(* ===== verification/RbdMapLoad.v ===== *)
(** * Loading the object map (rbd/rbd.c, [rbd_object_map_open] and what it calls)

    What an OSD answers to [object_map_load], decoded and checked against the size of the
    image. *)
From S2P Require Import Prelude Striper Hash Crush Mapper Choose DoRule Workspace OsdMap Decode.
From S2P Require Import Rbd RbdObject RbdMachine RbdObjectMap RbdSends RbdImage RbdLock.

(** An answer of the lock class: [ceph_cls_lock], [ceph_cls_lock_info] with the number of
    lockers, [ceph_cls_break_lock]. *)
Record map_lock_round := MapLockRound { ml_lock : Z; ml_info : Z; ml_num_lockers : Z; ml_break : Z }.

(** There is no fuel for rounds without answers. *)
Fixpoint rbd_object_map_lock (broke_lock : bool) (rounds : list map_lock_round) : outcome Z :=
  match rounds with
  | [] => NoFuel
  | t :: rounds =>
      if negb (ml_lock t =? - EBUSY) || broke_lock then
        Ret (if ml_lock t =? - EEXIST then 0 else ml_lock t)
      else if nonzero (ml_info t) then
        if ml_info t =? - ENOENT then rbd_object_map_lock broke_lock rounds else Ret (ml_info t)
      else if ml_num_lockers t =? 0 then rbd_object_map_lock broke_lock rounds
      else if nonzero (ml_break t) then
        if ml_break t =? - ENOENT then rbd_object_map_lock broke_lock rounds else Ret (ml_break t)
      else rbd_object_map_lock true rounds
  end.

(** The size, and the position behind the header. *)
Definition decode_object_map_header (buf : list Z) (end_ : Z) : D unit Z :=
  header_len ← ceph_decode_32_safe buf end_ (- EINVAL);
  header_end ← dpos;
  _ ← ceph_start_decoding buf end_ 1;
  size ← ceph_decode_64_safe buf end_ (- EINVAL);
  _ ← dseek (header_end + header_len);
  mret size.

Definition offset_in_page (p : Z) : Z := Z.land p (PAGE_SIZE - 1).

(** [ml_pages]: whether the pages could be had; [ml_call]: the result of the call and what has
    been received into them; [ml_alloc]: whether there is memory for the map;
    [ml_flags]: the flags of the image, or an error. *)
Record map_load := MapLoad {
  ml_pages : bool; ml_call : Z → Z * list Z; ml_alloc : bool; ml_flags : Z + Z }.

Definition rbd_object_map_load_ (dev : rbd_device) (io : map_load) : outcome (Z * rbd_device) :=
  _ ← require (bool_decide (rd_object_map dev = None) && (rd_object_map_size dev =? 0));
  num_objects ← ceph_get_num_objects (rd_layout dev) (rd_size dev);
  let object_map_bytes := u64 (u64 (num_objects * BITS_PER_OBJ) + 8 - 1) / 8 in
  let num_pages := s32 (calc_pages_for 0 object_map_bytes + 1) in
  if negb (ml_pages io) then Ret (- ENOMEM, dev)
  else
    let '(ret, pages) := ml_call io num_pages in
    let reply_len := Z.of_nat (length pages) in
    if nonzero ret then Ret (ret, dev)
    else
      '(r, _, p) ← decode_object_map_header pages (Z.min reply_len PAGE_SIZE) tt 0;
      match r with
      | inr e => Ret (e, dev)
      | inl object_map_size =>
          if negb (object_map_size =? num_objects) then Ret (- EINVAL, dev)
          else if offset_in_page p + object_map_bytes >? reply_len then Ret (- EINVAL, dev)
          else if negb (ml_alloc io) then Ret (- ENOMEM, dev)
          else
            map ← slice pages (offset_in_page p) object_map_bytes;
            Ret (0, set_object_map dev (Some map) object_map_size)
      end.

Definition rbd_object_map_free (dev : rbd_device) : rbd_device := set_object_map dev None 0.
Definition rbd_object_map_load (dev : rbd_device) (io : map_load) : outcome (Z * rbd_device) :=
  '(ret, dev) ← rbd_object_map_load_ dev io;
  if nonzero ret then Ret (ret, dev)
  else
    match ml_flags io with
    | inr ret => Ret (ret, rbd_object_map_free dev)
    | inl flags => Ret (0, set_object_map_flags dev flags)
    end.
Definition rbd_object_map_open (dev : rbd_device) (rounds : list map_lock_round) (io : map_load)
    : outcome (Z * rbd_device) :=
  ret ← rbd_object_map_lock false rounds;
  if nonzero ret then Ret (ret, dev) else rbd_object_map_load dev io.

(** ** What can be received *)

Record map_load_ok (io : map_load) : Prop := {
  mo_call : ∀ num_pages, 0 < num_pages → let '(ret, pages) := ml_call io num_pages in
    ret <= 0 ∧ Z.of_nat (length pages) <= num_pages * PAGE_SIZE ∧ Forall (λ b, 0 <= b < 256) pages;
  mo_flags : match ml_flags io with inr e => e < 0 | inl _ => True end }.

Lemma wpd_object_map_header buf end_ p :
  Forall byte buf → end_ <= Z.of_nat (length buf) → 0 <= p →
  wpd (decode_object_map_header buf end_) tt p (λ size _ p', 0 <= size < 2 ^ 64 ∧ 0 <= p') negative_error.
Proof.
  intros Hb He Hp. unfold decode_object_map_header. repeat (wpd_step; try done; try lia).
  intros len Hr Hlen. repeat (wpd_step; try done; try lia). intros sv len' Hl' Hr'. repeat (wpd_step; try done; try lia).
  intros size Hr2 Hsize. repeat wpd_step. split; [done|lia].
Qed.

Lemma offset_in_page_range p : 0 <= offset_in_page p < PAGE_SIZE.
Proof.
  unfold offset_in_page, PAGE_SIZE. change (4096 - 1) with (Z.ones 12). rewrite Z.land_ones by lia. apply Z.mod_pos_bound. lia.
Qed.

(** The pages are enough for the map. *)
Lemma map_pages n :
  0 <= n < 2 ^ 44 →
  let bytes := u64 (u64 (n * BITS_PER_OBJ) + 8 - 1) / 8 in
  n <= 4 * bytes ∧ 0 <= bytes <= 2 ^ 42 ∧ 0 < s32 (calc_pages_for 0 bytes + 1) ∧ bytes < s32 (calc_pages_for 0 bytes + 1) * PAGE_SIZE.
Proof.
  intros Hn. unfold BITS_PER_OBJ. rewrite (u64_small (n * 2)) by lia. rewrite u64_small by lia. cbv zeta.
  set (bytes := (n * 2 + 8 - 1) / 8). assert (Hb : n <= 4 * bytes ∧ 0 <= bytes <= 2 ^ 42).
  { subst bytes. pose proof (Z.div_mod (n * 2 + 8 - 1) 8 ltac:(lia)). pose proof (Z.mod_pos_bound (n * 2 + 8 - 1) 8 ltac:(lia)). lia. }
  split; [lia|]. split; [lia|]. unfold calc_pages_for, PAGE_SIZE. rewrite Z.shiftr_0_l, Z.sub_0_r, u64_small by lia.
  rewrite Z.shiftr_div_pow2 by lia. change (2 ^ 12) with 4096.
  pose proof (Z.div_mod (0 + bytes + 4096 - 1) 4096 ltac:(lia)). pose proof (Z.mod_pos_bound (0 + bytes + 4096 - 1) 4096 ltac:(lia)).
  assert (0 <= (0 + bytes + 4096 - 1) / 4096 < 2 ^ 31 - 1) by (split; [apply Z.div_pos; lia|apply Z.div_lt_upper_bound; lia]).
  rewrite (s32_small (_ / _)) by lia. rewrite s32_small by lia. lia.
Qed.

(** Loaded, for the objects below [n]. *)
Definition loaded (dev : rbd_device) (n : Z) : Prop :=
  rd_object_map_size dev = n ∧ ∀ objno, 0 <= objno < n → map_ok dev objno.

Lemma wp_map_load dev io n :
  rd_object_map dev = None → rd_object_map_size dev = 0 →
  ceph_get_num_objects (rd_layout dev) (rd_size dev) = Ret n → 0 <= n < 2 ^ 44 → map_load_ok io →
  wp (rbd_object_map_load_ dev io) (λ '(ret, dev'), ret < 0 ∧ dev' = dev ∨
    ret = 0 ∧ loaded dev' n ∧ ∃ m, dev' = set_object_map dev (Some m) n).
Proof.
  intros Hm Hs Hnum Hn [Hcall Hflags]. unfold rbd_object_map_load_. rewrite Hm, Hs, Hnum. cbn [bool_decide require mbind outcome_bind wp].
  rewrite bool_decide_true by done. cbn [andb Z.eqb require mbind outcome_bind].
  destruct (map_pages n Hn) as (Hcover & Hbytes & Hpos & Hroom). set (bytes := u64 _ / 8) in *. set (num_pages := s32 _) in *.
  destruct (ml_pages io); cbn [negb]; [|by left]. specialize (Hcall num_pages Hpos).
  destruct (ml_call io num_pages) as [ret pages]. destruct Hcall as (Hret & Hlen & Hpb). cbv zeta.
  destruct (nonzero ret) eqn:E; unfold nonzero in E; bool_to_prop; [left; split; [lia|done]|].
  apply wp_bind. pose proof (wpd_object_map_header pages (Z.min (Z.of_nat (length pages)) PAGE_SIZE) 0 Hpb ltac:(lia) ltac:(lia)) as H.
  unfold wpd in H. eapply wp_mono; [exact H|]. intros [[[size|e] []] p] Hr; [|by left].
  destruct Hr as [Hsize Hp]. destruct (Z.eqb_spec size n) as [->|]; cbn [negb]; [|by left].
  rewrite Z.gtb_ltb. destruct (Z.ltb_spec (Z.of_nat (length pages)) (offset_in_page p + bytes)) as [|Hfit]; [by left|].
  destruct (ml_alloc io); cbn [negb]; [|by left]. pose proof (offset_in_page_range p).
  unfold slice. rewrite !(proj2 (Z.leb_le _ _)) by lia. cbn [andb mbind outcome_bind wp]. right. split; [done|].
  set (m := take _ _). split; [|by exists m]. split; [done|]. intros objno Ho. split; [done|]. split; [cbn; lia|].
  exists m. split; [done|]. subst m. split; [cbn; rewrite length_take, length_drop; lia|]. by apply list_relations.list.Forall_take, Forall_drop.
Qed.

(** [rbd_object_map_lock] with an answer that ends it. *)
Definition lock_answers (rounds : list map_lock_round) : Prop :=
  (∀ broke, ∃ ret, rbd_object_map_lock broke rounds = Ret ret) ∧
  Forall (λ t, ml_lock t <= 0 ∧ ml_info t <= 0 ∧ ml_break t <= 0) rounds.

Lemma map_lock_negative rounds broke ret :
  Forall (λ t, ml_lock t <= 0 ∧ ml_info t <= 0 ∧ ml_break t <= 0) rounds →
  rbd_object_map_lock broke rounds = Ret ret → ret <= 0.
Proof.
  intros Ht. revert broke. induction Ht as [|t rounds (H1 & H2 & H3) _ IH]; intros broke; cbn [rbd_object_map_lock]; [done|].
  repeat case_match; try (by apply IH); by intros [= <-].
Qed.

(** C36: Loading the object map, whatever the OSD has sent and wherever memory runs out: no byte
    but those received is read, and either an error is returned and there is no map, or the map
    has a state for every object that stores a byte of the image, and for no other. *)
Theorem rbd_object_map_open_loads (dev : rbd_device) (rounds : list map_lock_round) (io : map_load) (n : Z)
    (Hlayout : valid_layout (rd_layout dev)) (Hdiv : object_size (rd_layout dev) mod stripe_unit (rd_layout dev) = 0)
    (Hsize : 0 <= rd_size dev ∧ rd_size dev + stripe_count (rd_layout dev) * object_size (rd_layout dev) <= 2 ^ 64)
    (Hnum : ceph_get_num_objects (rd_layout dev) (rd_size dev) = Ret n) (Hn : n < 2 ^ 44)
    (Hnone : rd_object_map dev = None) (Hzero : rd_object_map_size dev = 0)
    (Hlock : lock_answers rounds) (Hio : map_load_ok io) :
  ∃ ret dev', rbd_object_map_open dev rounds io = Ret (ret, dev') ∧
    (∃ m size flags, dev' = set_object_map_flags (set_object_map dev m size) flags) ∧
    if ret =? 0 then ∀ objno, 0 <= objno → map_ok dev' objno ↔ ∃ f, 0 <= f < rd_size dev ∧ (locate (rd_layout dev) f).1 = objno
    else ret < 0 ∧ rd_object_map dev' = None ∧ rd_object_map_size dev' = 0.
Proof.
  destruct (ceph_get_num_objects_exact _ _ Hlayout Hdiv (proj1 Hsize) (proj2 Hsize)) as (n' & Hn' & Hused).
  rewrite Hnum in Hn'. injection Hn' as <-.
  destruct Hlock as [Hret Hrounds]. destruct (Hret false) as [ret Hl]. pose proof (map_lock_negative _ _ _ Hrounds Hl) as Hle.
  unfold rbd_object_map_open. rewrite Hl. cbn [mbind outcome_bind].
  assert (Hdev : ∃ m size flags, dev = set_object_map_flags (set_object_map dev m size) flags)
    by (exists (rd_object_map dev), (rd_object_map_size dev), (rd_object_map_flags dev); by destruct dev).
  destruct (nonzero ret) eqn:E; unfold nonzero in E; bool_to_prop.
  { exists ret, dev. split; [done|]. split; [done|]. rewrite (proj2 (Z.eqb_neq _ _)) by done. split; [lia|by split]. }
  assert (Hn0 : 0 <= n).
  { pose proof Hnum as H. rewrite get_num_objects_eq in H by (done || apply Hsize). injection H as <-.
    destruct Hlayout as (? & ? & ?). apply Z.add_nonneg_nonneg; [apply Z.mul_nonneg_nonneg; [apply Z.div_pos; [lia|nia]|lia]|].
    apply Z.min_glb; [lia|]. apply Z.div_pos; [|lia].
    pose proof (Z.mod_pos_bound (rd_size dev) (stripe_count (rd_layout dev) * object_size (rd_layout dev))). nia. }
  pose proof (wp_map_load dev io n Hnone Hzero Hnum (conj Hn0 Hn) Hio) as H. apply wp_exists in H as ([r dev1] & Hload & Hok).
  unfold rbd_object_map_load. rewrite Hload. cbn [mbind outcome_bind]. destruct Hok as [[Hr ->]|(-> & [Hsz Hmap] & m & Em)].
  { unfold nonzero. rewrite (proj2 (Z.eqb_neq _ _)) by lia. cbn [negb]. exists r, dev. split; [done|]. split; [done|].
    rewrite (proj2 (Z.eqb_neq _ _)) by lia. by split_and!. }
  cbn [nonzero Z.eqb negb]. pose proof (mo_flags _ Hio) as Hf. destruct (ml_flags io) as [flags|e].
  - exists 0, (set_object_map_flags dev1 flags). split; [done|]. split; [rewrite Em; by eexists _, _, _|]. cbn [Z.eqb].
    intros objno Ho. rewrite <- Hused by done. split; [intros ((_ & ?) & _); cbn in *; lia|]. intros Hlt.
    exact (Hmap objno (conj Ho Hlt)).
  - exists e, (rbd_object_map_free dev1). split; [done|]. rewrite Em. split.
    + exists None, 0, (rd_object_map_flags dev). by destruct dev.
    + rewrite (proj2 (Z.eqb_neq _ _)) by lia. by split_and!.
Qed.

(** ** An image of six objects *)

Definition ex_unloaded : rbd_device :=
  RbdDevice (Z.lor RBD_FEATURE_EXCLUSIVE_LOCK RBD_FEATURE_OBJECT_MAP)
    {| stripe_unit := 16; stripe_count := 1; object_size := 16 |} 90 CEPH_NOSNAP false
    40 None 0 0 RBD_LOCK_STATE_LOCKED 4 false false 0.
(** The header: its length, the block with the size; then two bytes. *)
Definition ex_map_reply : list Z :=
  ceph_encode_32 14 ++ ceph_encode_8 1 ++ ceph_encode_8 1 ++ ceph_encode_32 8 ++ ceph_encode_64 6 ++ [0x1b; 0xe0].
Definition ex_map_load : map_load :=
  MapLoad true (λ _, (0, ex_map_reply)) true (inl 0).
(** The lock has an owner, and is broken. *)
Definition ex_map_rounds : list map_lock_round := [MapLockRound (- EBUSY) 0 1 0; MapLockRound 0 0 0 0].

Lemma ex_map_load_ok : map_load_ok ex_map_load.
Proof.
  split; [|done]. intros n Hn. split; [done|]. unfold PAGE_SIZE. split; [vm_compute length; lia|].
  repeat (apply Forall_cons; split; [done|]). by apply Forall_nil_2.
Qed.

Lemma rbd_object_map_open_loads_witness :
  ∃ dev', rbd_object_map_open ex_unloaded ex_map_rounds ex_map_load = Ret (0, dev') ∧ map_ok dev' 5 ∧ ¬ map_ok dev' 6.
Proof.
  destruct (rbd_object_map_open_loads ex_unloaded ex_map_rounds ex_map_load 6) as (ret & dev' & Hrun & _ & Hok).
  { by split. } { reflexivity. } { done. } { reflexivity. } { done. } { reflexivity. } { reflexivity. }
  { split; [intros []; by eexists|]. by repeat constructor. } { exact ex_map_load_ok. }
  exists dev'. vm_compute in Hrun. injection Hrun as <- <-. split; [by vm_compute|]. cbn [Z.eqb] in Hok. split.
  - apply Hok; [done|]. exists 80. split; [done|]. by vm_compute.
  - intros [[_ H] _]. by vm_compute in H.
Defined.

Your instructions
In the entries above, find the line with "(** Loaded, for the objects below [n]. *)" and the line with "wp (rbd_object_map_load_ dev", then restate word for word both of them and every line between, with nothing more.

Reply to the task
(** Loaded, for the objects below [n]. *)
Definition loaded (dev : rbd_device) (n : Z) : Prop :=
  rd_object_map_size dev = n ∧ ∀ objno, 0 <= objno < n → map_ok dev objno.

Lemma wp_map_load dev io n :
  rd_object_map dev = None → rd_object_map_size dev = 0 →
  ceph_get_num_objects (rd_layout dev) (rd_size dev) = Ret n → 0 <= n < 2 ^ 44 → map_load_ok io →
  wp (rbd_object_map_load_ dev io) (λ '(ret, dev'), ret < 0 ∧ dev' = dev ∨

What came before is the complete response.